(** High confidence in a network security change requires its gates and one causal change. *)
Definition check_high_network_security (r : CorrelationRequest) (h : RootCauseHypothesis) : result unit :=
  if bool_decide (hy_category h = RcNetworkSecurityChange) && (confidence_rank CfHigh <=? confidence_rank (hy_confidence h)) then
    _ ← guard_or (ValueError "High network security confidence requires its gates")
          (forallb (fun code => present (satisfied_gate h code))
            [GateAffectedPath; GateMatchingDeniedFlow; GateIndependentCorroboration; GateSuccessfulChange; GateSemanticMatch; GateCorrectChronology]);
    match cited_change r h with
    | None => Raise (ValueError "High network security confidence requires one exact change artifact")
    | Some a =>
        digest ← artifact_digest a;
        _ ← guard_or (ValueError "High network security confidence requires one causal pre-incident change")
              (causal_change r h (art_evidence a));
        guard_or (ValueError "High network security attribution must bind the selected change")
          (negb (present (satisfied_gate h GateEffectiveRuleAttribution)) ||
           existsb (fun f => exact_matching_flow r h f && flow_names_change f (art_evidence a) digest) (attributed_denied_flows r h))
    end
  else Ok tt.

(** Observations cited before the causal change make the window ambiguous. *)
Definition check_chronology_window (r : CorrelationRequest) (h : RootCauseHypothesis) : result unit :=
  match changes_of r (gate_ids h GateCorrectChronology) with
  | c :: _ =>
      require_cap_if
        (existsb (fun o => ob_start o <? ch_occurred_at c)
          (observations_of r (mjoin (ga_evidence_ids <$> select ga_satisfied (hy_gates h)))))
        h CapAmbiguousObservationWindow
  | [] => Ok tt
  end.

(** claimed_flows, claimed_failed_tests *)
Definition claimed_flows (r : CorrelationRequest) (h : RootCauseHypothesis) : list NetworkFlowObservation :=
  select (fun f => observed_during r (fl_base f)) (flows_of r (gate_ids h GateMatchingDeniedFlow)).
Definition claimed_failed_tests (r : CorrelationRequest) (h : RootCauseHypothesis) : list ConnectionMonitorObservation :=
  select (fun m => bool_decide (cm_status m = MonitorFailed) && on_affected_path h (nt_path_id (cm_tuple m)) && observed_during r (cm_base m))
    (monitors_of r (gate_ids h GateConnectionMonitorFailure)).

(** The changes the hypothesis rests on *)
Definition candidate_changes (r : CorrelationRequest) (h : RootCauseHypothesis) : list NormalizedChangeEvidence :=
  select (matches_cause h)
    (changes_of r (ci_evidence_id <$> select (fun c => bool_decide (ci_family c = FamResourceChange)) (hy_supporting_evidence h))) ++
  changes_of r (omap fl_matched_change_evidence_id (claimed_flows r h)).

Definition flow_covered (r : CorrelationRequest) (h : RootCauseHypothesis) (f : NetworkFlowObservation) (c : EvidenceCoverage) : bool :=
  flow_coverage_matches c f (hy_affected_path_id h) (incident_start r) (incident_end r).
Definition monitor_covered (r : CorrelationRequest) (h : RootCauseHypothesis) (m : ConnectionMonitorObservation) (c : EvidenceCoverage) : bool :=
  monitor_coverage_matches c m (hy_affected_path_id h) (incident_start r) (incident_end r).

(** An allowed flow, or a healthy test, of what the hypothesis claims failed *)
Definition refuting_flow (r : CorrelationRequest) (h : RootCauseHypothesis) (f : NetworkFlowObservation) : bool :=
  bool_decide (fl_decision f = FlowAllowed) && existsb (same_flow f) (claimed_flows r h).
Definition refuting_test (r : CorrelationRequest) (h : RootCauseHypothesis) (m : ConnectionMonitorObservation) : bool :=
  bool_decide (cm_status m = MonitorSucceeded) && existsb (same_monitor m) (claimed_failed_tests r h).

(** mandatory_hard_conflicts *)
Definition mandatory_hard_conflicts (r : CorrelationRequest) (h : RootCauseHypothesis) : list ContradictionCode :=
  let coverage := mb_coverage (rq_monitoring_bundle r) in
  let changes := candidate_changes r h in
  let code c (b : bool) := if b then [c] else [] in
  code ContraChangeFailed (existsb (fun c => bool_decide (ch_result c = ChangeFailedResult)) changes) ++
  code ContraChangeAfterDegradation (existsb (fun c => incident_start r <? ch_occurred_at c) changes) ++
  code ContraCompleteAllowedFlow (existsb (fun o => match o with
    | FlowObs f => refuting_flow r h f && existsb (flow_covered r h f) coverage | _ => false end) (observations r)) ++
  code ContraCompleteHealthyConnectionMonitor (existsb (fun o => match o with
    | MonitorObs m => refuting_test r h m && existsb (monitor_covered r h m) coverage | _ => false end) (observations r)).
(* ===== verification/Correlate.v ===== *)
(** * Correlate: the correlation engine

    [correlation/rules.py], [correlation/engine.py] and the report construction
    of [correlation/verification.py]: change evidence and monitoring observations
    of a verified request become ranked root-cause hypotheses, and a bounded
    report. A lookup [citations[id]] is [cite], which raises [KeyError]. Durations
    are compared in microseconds. [str.isdigit] is applied to property paths, which
    the contract restricts to ASCII. *)
From stdpp Require Import pretty.
From S2P Require Import Prelude Text Sha256 Time Json Events.
From S2P Require Export CorrelationReport.
Local Open Scope Z_scope.

(** ** The rule catalog (correlation/rules.py) *)
Record CorrelationRuleCatalog := {
  rc_schema_version : string;
  rc_algorithm_id : string;
  rc_confidence_thresholds : list (ConfidenceLevel * Z);
  rc_category_order : list RootCauseCategory;
  rc_nsg_property_paths : list string;
  rc_routing_property_paths : list string;
  rc_nsg_confirmed_gates : list CorrelationGateCode;
  rc_temporal_score_windows : list (Z * Z);
  rc_score_weights : list (string * Z);
  rc_confidence_caps : list (ConfidenceCapCode * ConfidenceLevel);
  rc_generic_max_confidence : ConfidenceLevel;
  rc_unattributed_nsg_max_confidence : ConfidenceLevel;
  rc_maximum_hypotheses : Z;
  rc_maximum_candidate_hypotheses : Z;
  rc_maximum_evaluation_work_units : Z;
  rc_maximum_supporting_evidence : Z;
  rc_maximum_contradictions : Z;
  rc_maximum_missing_evidence : Z;
  rc_maximum_gates : Z;
  rc_maximum_caps : Z;
  rc_maximum_gate_evidence_ids : Z;
  rc_maximum_contradiction_evidence_ids : Z;
  rc_maximum_report_canonical_bytes : Z;
}.

Definition CORRELATION_RULE_CATALOG : CorrelationRuleCatalog := {|
  rc_schema_version := "athena.wc026CorrelationRuleCatalog.v1";
  rc_algorithm_id := "athena.wc026.correlation.v1";
  rc_confidence_thresholds := [(CfLow, 30); (CfMedium, 55); (CfHigh, 75); (CfConfirmed, 90)];
  rc_category_order := [RcNetworkSecurityChange; RcRoutingChange; RcGuestServiceFailure; RcGuestResourcePressure; RcPlatformHealth;
    RcBackendHealth; RcDependencyFailure; RcDeploymentChange; RcUnknown];
  rc_nsg_property_paths := ["properties.access"; "properties.direction"; "properties.priority"; "properties.protocol";
    "properties.sourceaddressprefix"; "properties.sourceaddressprefixes"; "properties.sourceportrange";
    "properties.sourceportranges"; "properties.destinationaddressprefix"; "properties.destinationaddressprefixes";
    "properties.destinationportrange"; "properties.destinationportranges"];
  rc_routing_property_paths := ["properties.addressprefix"; "properties.nexthoptype"; "properties.nexthopipaddress"];
  rc_nsg_confirmed_gates := [GateSuccessfulChange; GateAffectedPath; GateSemanticMatch; GateEffectiveRuleAttribution; GateMatchingDeniedFlow;
    GateConnectionMonitorFailure; GateEndpointDegradation; GateIndependentCorroboration; GateCorrectChronology; GateNoHardConflict];
  rc_temporal_score_windows := [(300, 20); (900, 15); (1800, 10); (3600, 5)];
  rc_score_weights := [("topologyExactPath", 25); ("topologyAffectedPath", 18); ("topologyDeclaredPath", 10); ("nsgDirectSemantic", 20);
    ("nsgCausalSemantic", 14); ("routingChangeSemantic", 20); ("genericChangeSemantic", 8); ("observationSemantic", 20);
    ("flowCorroboration", 10); ("monitorCorroboration", 8); ("endpointCorroboration", 7); ("independentCorroboration", 8);
    ("correctiveRecovery", 10); ("observedRecovery", 4); ("maximumComponent", 25)];
  rc_confidence_caps := [(CapRecentChangeOnly, CfLow); (CapMissingAffectedPath, CfLow); (CapMissingIndependentSupport, CfMedium);
    (CapAmbiguousObservationWindow, CfMedium)];
  rc_generic_max_confidence := CfMedium;
  rc_unattributed_nsg_max_confidence := CfHigh;
  rc_maximum_hypotheses := 64;
  rc_maximum_candidate_hypotheses := 4096;
  rc_maximum_evaluation_work_units := 65536;
  rc_maximum_supporting_evidence := 128;
  rc_maximum_contradictions := 64;
  rc_maximum_missing_evidence := 64;
  rc_maximum_gates := 32;
  rc_maximum_caps := 16;
  rc_maximum_gate_evidence_ids := 64;
  rc_maximum_contradiction_evidence_ids := 64;
  rc_maximum_report_canonical_bytes := 8 * 1024 * 1024
|}.

(** CorrelationRuleCatalog.canonical_payload *)
Definition catalog_payload (c : CorrelationRuleCatalog) : json := JObj [
  ("schemaVersion", JStr (rc_schema_version c));
  ("algorithmId", JStr (rc_algorithm_id c));
  ("confidenceThresholds", JArr ((fun '(confidence, minimum) =>
     JObj [("confidence", JStr (confidence_text confidence)); ("minimumScore", JInt minimum)]) <$> rc_confidence_thresholds c));
  ("categoryOrder", texts (category_text <$> rc_category_order c));
  ("nsgPropertyPaths", texts (rc_nsg_property_paths c));
  ("routingPropertyPaths", texts (rc_routing_property_paths c));
  ("nsgConfirmedGates", texts (gate_text <$> rc_nsg_confirmed_gates c));
  ("temporalScoreWindows", JArr ((fun '(maximum, score) =>
     JObj [("maximumSeconds", JInt maximum); ("score", JInt score)]) <$> rc_temporal_score_windows c));
  ("scoreWeights", JArr ((fun '(name, value) => JObj [("name", JStr name); ("value", JInt value)]) <$> rc_score_weights c));
  ("confidenceCaps", JArr ((fun '(code, maximum) =>
     JObj [("code", JStr (cap_text code)); ("maximumConfidence", JStr (confidence_text maximum))]) <$> rc_confidence_caps c));
  ("genericMaxConfidence", JStr (confidence_text (rc_generic_max_confidence c)));
  ("unattributedNsgMaxConfidence", JStr (confidence_text (rc_unattributed_nsg_max_confidence c)));
  ("maximumHypotheses", JInt (rc_maximum_hypotheses c));
  ("maximumCandidateHypotheses", JInt (rc_maximum_candidate_hypotheses c));
  ("maximumEvaluationWorkUnits", JInt (rc_maximum_evaluation_work_units c));
  ("maximumSupportingEvidence", JInt (rc_maximum_supporting_evidence c));
  ("maximumContradictions", JInt (rc_maximum_contradictions c));
  ("maximumMissingEvidence", JInt (rc_maximum_missing_evidence c));
  ("maximumGates", JInt (rc_maximum_gates c));
  ("maximumCaps", JInt (rc_maximum_caps c));
  ("maximumGateEvidenceIds", JInt (rc_maximum_gate_evidence_ids c));
  ("maximumContradictionEvidenceIds", JInt (rc_maximum_contradiction_evidence_ids c));
  ("maximumReportCanonicalBytes", JInt (rc_maximum_report_canonical_bytes c))].

(** [_SCORE_WEIGHTS[name]] *)
Definition weight (name : string) : Z := default 0 (assoc name (rc_score_weights CORRELATION_RULE_CATALOG)).

(** The position of a value in a list, as [_CATEGORY_ORDER] numbers the categories *)
Fixpoint index_of {A} `{EqDecision A} (x : A) (l : list A) : Z :=
  match l with [] => 0 | y :: l => if bool_decide (x = y) then 0 else 1 + index_of x l end.
Definition category_order (c : RootCauseCategory) : Z := index_of c (rc_category_order CORRELATION_RULE_CATALOG).

(** _CAP_LEVELS; the code of a cap without a level is always given one *)
Definition cap_level (code : ConfidenceCapCode) : ConfidenceLevel :=
  match List.find (fun p => bool_decide (p.1 = code)) (rc_confidence_caps CORRELATION_RULE_CATALOG) with
  | Some (_, level) => level
  | None => rc_unattributed_nsg_max_confidence CORRELATION_RULE_CATALOG
  end.

(** assert_contract_compatibility *)
Definition contract_compatible (c : CorrelationRuleCatalog) : bool :=
  let cap code := snd <$> List.find (fun p => bool_decide (p.1 = code)) (rc_confidence_caps c) in
  String.eqb (rc_algorithm_id c) correlation_algorithm_id &&
  bool_decide ((fun l => snd <$> List.find (fun p => bool_decide (p.1 = l)) ((CfUnknown, 0) :: rc_confidence_thresholds c)) <$>
                 [CfUnknown; CfLow; CfMedium; CfHigh; CfConfirmed] =
               (fun l => Some (confidence_threshold l)) <$> [CfUnknown; CfLow; CfMedium; CfHigh; CfConfirmed]) &&
  bool_decide (NSG_CAUSAL_PROPERTY_PREFIXES = rc_nsg_property_paths c) &&
  forallb (fun g => bool_decide (g ∈ rc_nsg_confirmed_gates c)) NETWORK_SECURITY_CONFIRMED_GATES &&
  forallb (fun g => bool_decide (g ∈ NETWORK_SECURITY_CONFIRMED_GATES)) (rc_nsg_confirmed_gates c) &&
  forallb (fun code => bool_decide (cap code = Some (required_cap code)))
    [CapRecentChangeOnly; CapMissingAffectedPath; CapMissingIndependentSupport; CapAmbiguousObservationWindow] &&
  bool_decide (required_cap CapMissingDirectAttribution = rc_unattributed_nsg_max_confidence c) &&
  (rc_maximum_hypotheses c =? CORRELATION_MAX_HYPOTHESES) &&
  (rc_maximum_candidate_hypotheses c =? CORRELATION_MAX_CANDIDATE_HYPOTHESES) && (rc_maximum_supporting_evidence c =? 128) &&
  (rc_maximum_contradictions c =? 64) && (rc_maximum_missing_evidence c =? 64) && (rc_maximum_gates c =? 32) &&
  (rc_maximum_caps c =? 16) && (rc_maximum_gate_evidence_ids c =? 64) && (rc_maximum_contradiction_evidence_ids c =? 64) &&
  (rc_maximum_report_canonical_bytes c =? CORRELATION_MAX_CANONICAL_BYTES).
= = = = =
EXERCISE DETAILS
In the entries above, the lines between the one holding "changes_of r (omap" and the one holding "bool_decide (cm_status m = MonitorSucceeded)", inclusive, are to be printed exactly as written, and those alone.

RESPONSE TO THIS TASK
  changes_of r (omap fl_matched_change_evidence_id (claimed_flows r h)).

Definition flow_covered (r : CorrelationRequest) (h : RootCauseHypothesis) (f : NetworkFlowObservation) (c : EvidenceCoverage) : bool :=
  flow_coverage_matches c f (hy_affected_path_id h) (incident_start r) (incident_end r).
Definition monitor_covered (r : CorrelationRequest) (h : RootCauseHypothesis) (m : ConnectionMonitorObservation) (c : EvidenceCoverage) : bool :=
  monitor_coverage_matches c m (hy_affected_path_id h) (incident_start r) (incident_end r).

(** An allowed flow, or a healthy test, of what the hypothesis claims failed *)
Definition refuting_flow (r : CorrelationRequest) (h : RootCauseHypothesis) (f : NetworkFlowObservation) : bool :=
  bool_decide (fl_decision f = FlowAllowed) && existsb (same_flow f) (claimed_flows r h).
Definition refuting_test (r : CorrelationRequest) (h : RootCauseHypothesis) (m : ConnectionMonitorObservation) : bool :=
  bool_decide (cm_status m = MonitorSucceeded) && existsb (same_monitor m) (claimed_failed_tests r h).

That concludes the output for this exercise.